Proposals will be accepted though May 30, 2015.
Invitations to submit full articles will be issued by July 1, 2015.
Manuscripts will be due on December 31, 2015.

Guest editor: Lisa Zimmerelli, Assistant Professor of Writing and Writing Center Director, Loyola University Maryland

Religion in the Writing Center, May/June 2016 Special Issue

2789691676_39bb997f54_oAlthough a robust conversation around race, class, gender, and sexual identity has emerged within writing center studies, religion as a category of identity remains under-theorized in our field, perhaps because of its characterization as intimate, personal, and almost irreproachably private. Harry Denny’s consideration of the “politics attendant” to sex and gender in Facing the Center draws attention to the way in which “private” aspects of identity are performed in social contexts and how they shape and are shaped by political discourse.
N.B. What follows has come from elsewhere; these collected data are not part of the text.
(** The RuntimeClass the template names, and what it schedules. *)
Definition runtime_admitted (s : PodAdmissionSnapshot) (expected actual : PodSpec) : Prop :=
  RuntimeClassName actual = RuntimeClassName expected /\
  match RuntimeClassName expected, SnapshotRuntime s with
  | None, None =>
      NodeSelector actual = NodeSelector expected /\ Overhead actual = None /\ default ∅ (Overhead expected) = ∅
  | Some name, Some r =>
      BindingName (RuntimeObject r) = name /\
      (forall key value current, SnapshotNodeSelector r !! key = Some value -> NodeSelector expected !! key = Some current -> current = value) /\
      NodeSelector actual = SnapshotNodeSelector r ∪ NodeSelector expected /\
      (if OverheadDefined r
       then forall name, option_Forall2 (fun a b => same_quantity a b = true) (default ∅ (Overhead actual) !! name) (SnapshotOverhead r !! name)
       else Overhead actual = None)
  | _, _ => False
  end.

(** What the snapshot lets a Pod be, given its template: both defaulted. Only
    the node is free. *)
Record admitted (s : PodAdmissionSnapshot) (expected actual : PodSpec) : Prop := {
  ad_account : ServiceAccountName actual = effective_account (ServiceAccountName expected) /\
               BindingName (AccountObject (SnapshotAccount s)) = effective_account (ServiceAccountName expected);
  ad_alias : DeprecatedServiceAccount actual ∈ [DeprecatedServiceAccount expected; effective_account (ServiceAccountName expected)];
  ad_pull_secrets : ImagePullSecrets actual =
    match ImagePullSecrets expected with [] => SnapshotPullSecrets (SnapshotAccount s) | secrets => secrets end;
  ad_containers : Forall2 (container_admitted s) (Containers expected) (Containers actual);
  ad_init : Forall2 (container_admitted s) (InitContainers expected) (InitContainers actual);
  ad_runtime : runtime_admitted s expected actual;
  ad_priority_named : PriorityClassName expected = EmptyString \/ SnapshotPriorityName (SnapshotPriority s) = PriorityClassName expected;
  ad_priority : PriorityClassName actual = SnapshotPriorityName (SnapshotPriority s) /\
                Priority actual = Some (SnapshotPriorityValue (SnapshotPriority s)) /\
                PreemptionPolicy actual = SnapshotPreemption (SnapshotPriority s);
  ad_tolerations : Tolerations actual =
    admitted_tolerations (Tolerations expected) s (extendedResourceTolerations (Containers actual) (InitContainers actual));
  ad_ephemeral : semantic_list semantic_container (EphemeralContainers actual) (EphemeralContainers expected) = true;
  ad_volumes : semantic_list semantic_volume (Volumes actual) (Volumes expected) = true;
  ad_automount : AutomountServiceAccountToken actual = AutomountServiceAccountToken expected;
  ad_resources : semantic_option rest_equal (PodLevelResources actual) (PodLevelResources expected) = true;
  ad_deadline : PodActiveDeadlineSeconds actual = PodActiveDeadlineSeconds expected;
  ad_rest : rest_equal (PodRest actual) (PodRest expected) = true;
}.
(* ===== verification/JobClaimProofs.v ===== *)
(** * Which Jobs a claim recognizes (package [internal/jobclaim])

    Completeness and soundness of [Match]: the Job the controller built, as
    the API server stores it, is the claim's; and a Job that matches is the
    owner's, under the claim's name, epoch and UID, carries only the generated
    identity the API server gives it, and runs the Pod template the claim's
    snapshot pinned. *)
From Stdlib Require Import ZArith Lia Ascii.
From stdpp Require Import base list gmap strings.
From S2P Require Import Prelude GoStrings Sha256 Json Fingerprint KubeMeta KubePod JobConfig JobConfigProofs PodIntent PodIntentProofs JobClaim.
Local Open Scope go_scope.
Local Open Scope Z_scope.
#[local] Opaque DigestCanonicalJSON.
#[local] Arguments without_keys : simpl never.

Section Recognition.
Context `{Apimachinery} `{!ApimachineryLaws} `{DeliveryLibraries}.

(** ** Semantic equality is reflexive *)

Lemma semantic_list_refl {A} (f : A -> A -> bool) l : (forall x, f x x = true) -> semantic_list f l l = true.
Proof. intros Hf. induction l as [|x l IH]; [done|]. simpl. by rewrite Hf. Qed.
Lemma semantic_container_refl c : semantic_container c c = true.
Proof. unfold semantic_container. rewrite !bool_decide_eq_true_2, !semantic_resources_refl by done. apply rest_equal_refl. Qed.
Lemma semantic_volume_refl v : semantic_volume v v = true.
Proof. unfold semantic_volume. rewrite !bool_decide_eq_true_2 by done. apply rest_equal_refl. Qed.
Lemma semantic_pod_spec_refl s : semantic_pod_spec s s = true.
Proof.
  unfold semantic_pod_spec, semantic_overhead.
  rewrite !(semantic_list_refl semantic_container) by apply semantic_container_refl.
  rewrite (semantic_list_refl semantic_volume) by apply semantic_volume_refl.
  rewrite !bool_decide_eq_true_2, semantic_resources_refl, rest_equal_refl by done.
  destruct (PodLevelResources s); simpl; by rewrite ?rest_equal_refl.
Qed.
Lemma semantic_job_spec_refl s : semantic_job_spec s s = true.
Proof. unfold semantic_job_spec. rewrite !bool_decide_eq_true_2 by done. apply semantic_pod_spec_refl. Qed.
Definition BindingPodUID : string := "operator.ptah.run/result-pod-uid".
Definition BindingPodName : string := "operator.ptah.run/result-pod-name".
Definition BindingJobUID : string := "operator.ptah.run/result-job-uid".
Definition BindingOperationID : string := "operator.ptah.run/result-operation-id".

(** ** The handler *)

Inductive response : Type :=
| Allowed (reason : string)
| Denied (reason : string)
| Errored (status : Z).

(** The claim of a subject's status, as [readClaim] takes it from either
    kind. *)
Record operationClaim : Type := {
  claimSubjectName : string;
  claimOperationID : string;
  claimOperationType : string;
  claimJobName : string;
  claimJobUID : string;
  claimSnapshot : option PodAdmissionSnapshot;
}.
(** A PtahSchema or PtahMigration: its UID and its active operation. *)
Record subject_view : Type := { viewUID : string; viewClaim : option operationClaim }.

Inductive webhookE : Type -> Type :=
| GetJob (namespace name : string) : webhookE (result bool Job)
| GetSubject (kind namespace name : string) : webhookE (result bool subject_view)
| GetResultRecord (namespace name : string) : webhookE (result bool ObjectMeta)
| Admission (X : Type) (e : podE X) : webhookE X.

Record Request : Type := {
  RequestOperation : string;
  SubResource : string;
  RequestNamespace : string;
  RequestName : string;
  Username : string;
  (** The decoded object, where it decodes. *)
  RequestObject : option Pod;
  (** The old object: absent, or present and maybe undecodable. *)
  OldObject : option (option Pod);
}.
Definition Create : string := "CREATE".
Definition Update : string := "UPDATE".

Definition StatusInternalServerError : Z := 500.
Definition StatusConflict : Z := 409.
Definition StatusBadRequest : Z := 400.
Definition StatusServiceUnavailable : Z := 503.
Definition podIntentReadError (notFound : bool) : response := Errored (if notFound then StatusConflict else StatusInternalServerError).
(** The error of a resolution: [IsNotFound] is seen through the wrapping. *)
Definition resolve_error (e : pod_error) : response :=
  podIntentReadError (match e with ReadFailed notFound => notFound | _ => false end).

(** [if c { return response }]. *)
Notation "'refuse' c 'with' r ; k" := (if (c : bool) then Ret r else k) (at level 100, c at next level, r at next level, right associativity).

Definition readClaim (namespace : string) (subject : operationSubject) : prog webhookE (response + operationClaim) :=
  view <-- call (GetSubject (SubjectKind subject) namespace (OwnerName (SubjectOwner subject)));
  match view with
  | Err notFound => Ret (inl (podIntentReadError notFound))
  | Ok view =>
      if empty (viewUID view) || negb (bool_decide (viewUID view = OwnerUID (SubjectOwner subject)))
      then Ret (inl (Denied ("managed Job owner does not match the current " +:+ SubjectKind subject +:+ " UID")))
      else match viewClaim view with
           | None => Ret (inl (Denied "managed Pod has no persisted admission snapshot"))
           | Some claim => Ret (inr claim)
           end
  end.

Definition validateResultCredential (operation : string) (pod : Pod) (job : Job) (operationID : string) : prog webhookE (option response) :=
  let refs := References (PodSpecOf pod) in
  if (length refs =? 0)%nat && negb (UsesPodToken job) then Ret None else
  match OwnerReferences (JobMeta job) with
  | [owner] =>
      match Read job (OwnerUID owner) operationID with
      | None => Ret (Some (Denied "Pod does not have the exact result credential projection"))
      | Some projection =>
          if (if PodToken projection then negb (length refs =? 0)%nat else negb (bool_decide (refs = [SecretName projection])))
          then Ret (Some (Denied "Pod does not have the exact result credential projection")) else
          record <-- call (GetResultRecord (MetaNamespace (PodMeta pod)) (SecretName projection));
          match record with
          | Err true => Ret None
          | Err false => Ret (Some (Errored StatusServiceUnavailable))
          | Ok metadata =>
              if bool_decide (operation = Create) then Ret (Some (Denied "result credential is already bound to the original Pod")) else
              if bool_decide (is_Some (DeletionTimestamp metadata)) || empty (MetaUID (PodMeta pod)) ||
                 negb (bool_decide (get (Annotations metadata) BindingPodUID = MetaUID (PodMeta pod))) ||
                 negb (bool_decide (get (Annotations metadata) BindingPodName = MetaName (PodMeta pod))) ||
                 negb (bool_decide (get (Annotations metadata) BindingJobUID = MetaUID (JobMeta job))) ||
                 negb (bool_decide (get (Annotations metadata) BindingOperationID = operationID))
              then Ret (Some (Denied "result credential does not belong to this Pod")) else Ret None
          end
      end
  | _ => Ret (Some (Denied "result credential requires one operation owner"))
  end.

(** Whether either version of the Pod references a result credential or
    carries the operator's labels. *)
Definition credential_seen (pod : Pod) (oldPod : option Pod) : bool :=
  negb (length (References (PodSpecOf pod)) =? 0)%nat ||
  match oldPod with Some old => negb (length (References (PodSpecOf old)) =? 0)%nat | None => false end.
Definition managed_seen (pod : Pod) (oldPod : option Pod) : bool :=
  managedPodIdentity (Labels (PodMeta pod)) || match oldPod with Some old => managedPodIdentity (Labels (PodMeta old)) | None => false end.

(** The Pod's metadata against the Job's template and its old version. *)
Definition metadata_matches (create : bool) (pod : Pod) (oldPod : option Pod) (template : ObjectMeta) (snapshot : option PodAdmissionSnapshot) : bool :=
  if create then
    bool_decide (Labels (PodMeta pod) = Labels template) && createAnnotationsMatch (Annotations (PodMeta pod)) (Annotations template) snapshot
  else match oldPod with
       | None => false
       | Some old =>
           bool_decide (Labels (PodMeta pod) = Labels (PodMeta old)) && bool_decide (Annotations (PodMeta pod) = Annotations (PodMeta old)) &&
           containsStringMap (Labels (PodMeta pod)) (Labels template) && containsStringMap (Annotations (PodMeta pod)) (Annotations template)
       end.

(** The Pod and the Job against the claim, up to the admission digest. *)
Definition claim_refusal (create : bool) (pod : Pod) (oldPod : option Pod) (job : Job) (subject : operationSubject) (claim : operationClaim)
    : option string :=
  let labels := Labels (PodMeta pod) in
  let annotations := Annotations (PodMeta pod) in
  let template := TemplateMeta (Template (JobSpecOf job)) in
  if negb (forallb (fun '(key, value) => bool_decide (get (Labels template) key = value) && bool_decide (get labels key = value)) (generated job))
  then Some "managed Pod does not carry the exact generated Job identity" else
  if negb (metadata_matches create pod oldPod template (claimSnapshot claim))
  then Some (if create then "managed Pod metadata does not match the bound Job template"
             else "managed Pod update changed immutable metadata") else
  match claimSnapshot claim with
  | None => Some "managed Pod has no persisted admission snapshot"
  | Some snapshot =>
      if negb (bool_decide (claimJobName claim = MetaName (JobMeta job))) ||
         (negb (empty (claimJobUID claim)) && negb (bool_decide (claimJobUID claim = MetaUID (JobMeta job))))
      then Some "managed Pod does not match the active operation Job identity" else
      if empty (claimOperationID claim) || negb (bool_decide (get annotations AnnotationOperationID = claimOperationID claim)) ||
         negb (bool_decide (get (Annotations (JobMeta job)) AnnotationOperationID = claimOperationID claim)) ||
         negb (bool_decide (get labels LabelOperationID = OperationIDLabelValue (claimOperationID claim)))
      then Some "managed Pod operation identity does not match status" else
      if negb (bool_decide (get labels (SubjectLabel subject) = claimSubjectName claim)) ||
         negb (bool_decide (get labels LabelOperation = to_lower (claimOperationType claim)))
      then Some "managed Pod operation labels do not match status" else
      let digest := SnapshotDigest snapshot in
      if empty digest || negb (bool_decide (get annotations AnnotationAdmissionSnapshotDigest = digest)) ||
         negb (bool_decide (get (Annotations (JobMeta job)) AnnotationAdmissionSnapshotDigest = digest)) ||
         negb (bool_decide (get (Annotations template) AnnotationAdmissionSnapshotDigest = digest))
      then Some "managed Pod admission digest does not match status and Job" else None
  end.

(** The managed Pod of an operator Job. *)
Definition judge_managed (req : Request) (pod : Pod) (oldPod : option Pod) (jobOwner : OwnerReference) (job : Job) (subject : operationSubject)
    : prog webhookE response :=
  let create := bool_decide (RequestOperation req = Create) in
  let meta := PodMeta pod in
  refuse negb (validateJobExecutionEnvelope job) with Denied "managed Pod Job is outside the one-shot execution envelope";
  refuse negb (length (OwnerReferences meta) =? 1)%nat with Denied "managed Pod has ambiguous ownership";
  refuse create && negb (bool_decide (BlockOwnerDeletion jobOwner = Some true))
    with Denied "managed Pod does not have the exact Job controller owner reference";
  refuse create && negb (isKubernetesJobController (Username req)) with Denied "managed Pod was not created by the Kubernetes Job controller";
  refuse create && negb (ValidateGeneratedPodName meta (MetaName (JobMeta job))) with Denied "managed Pod does not have the exact Job-generated name";
  refuse create && negb (bool_decide (Finalizers meta = [JobTrackingFinalizer])) with Denied "managed Pod does not have the exact Job tracking finalizer";
  refuse negb create && negb (match oldPod with Some old => bool_decide (Finalizers meta = Finalizers (PodMeta old)) | None => false end)
    with Denied "managed Pod update changed finalizers outside Job cleanup";
  refuse negb (bool_decide (get (Labels meta) LabelManagedBy = "ptah-operator")) ||
         negb (bool_decide (get (Labels meta) LabelComponent = SubjectComponent subject))
    with Denied "operator Pod removed its managed workload identity";
  claimed <-- readClaim (MetaNamespace meta) subject;
  match claimed with
  | inl refusal => Ret refusal
  | inr claim =>
      match claim_refusal create pod oldPod job subject claim, claimSnapshot claim with
      | Some reason, _ => Ret (Denied reason)
      | None, None => Ret (Denied "managed Pod has no persisted admission snapshot")
      | None, Some snapshot =>
          current <-- hoist Admission (Resolve (MetaNamespace meta) (Template (JobSpecOf job)) (SnapshotOptions snapshot));
          match current with
          | Err e => Ret (resolve_error e)
          | Ok current =>
              refuse negb (bool_decide (SnapshotDigest current = SnapshotDigest snapshot))
                with Denied "current Pod admission objects differ from the persisted snapshot";
              refuse negb (is_ok (ValidatePodSpec (PodSpecOf pod) (Template (JobSpecOf job)) (Some snapshot)))
                with Denied "managed Pod is outside the persisted admission envelope";
              refusal <-- validateResultCredential (RequestOperation req) pod job (claimOperationID claim);
              match refusal with
              | Some refusal => Ret refusal
              | None => Ret (Allowed "managed Pod matches the persisted admission envelope")
              end
          end
      end
  end.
Likewise, within composition studies, the obfuscation of religious belief in the academy has been noted. According to Anne Gere “because discussions of religion have been essentially off-limits in higher education, we have failed to develop sophisticated and nuanced theoretical discourses to articulate spirituality” (Brandt et al. 46). Elizabeth Vander Lei and bonnie kyburz’s Negotiating Religious Faith in the Composition Classroom represents an important move towards developing such a language around religion and writing. However, as Vander Lei and Lauren Fitzgerald observe in “What in God’s Name? Administering the Conflicts of Religious Belief in Writing Programs,” this scholarship has a rather limited focus on the role of religious belief on the composing practices of students. Vander Lei and Fitzgerald challenge “WPAs, as campus leaders with a vested interest in writing and public discourse…to work with students, instructors, and administrators to develop practices that address religious belief ethically and effectively” (185).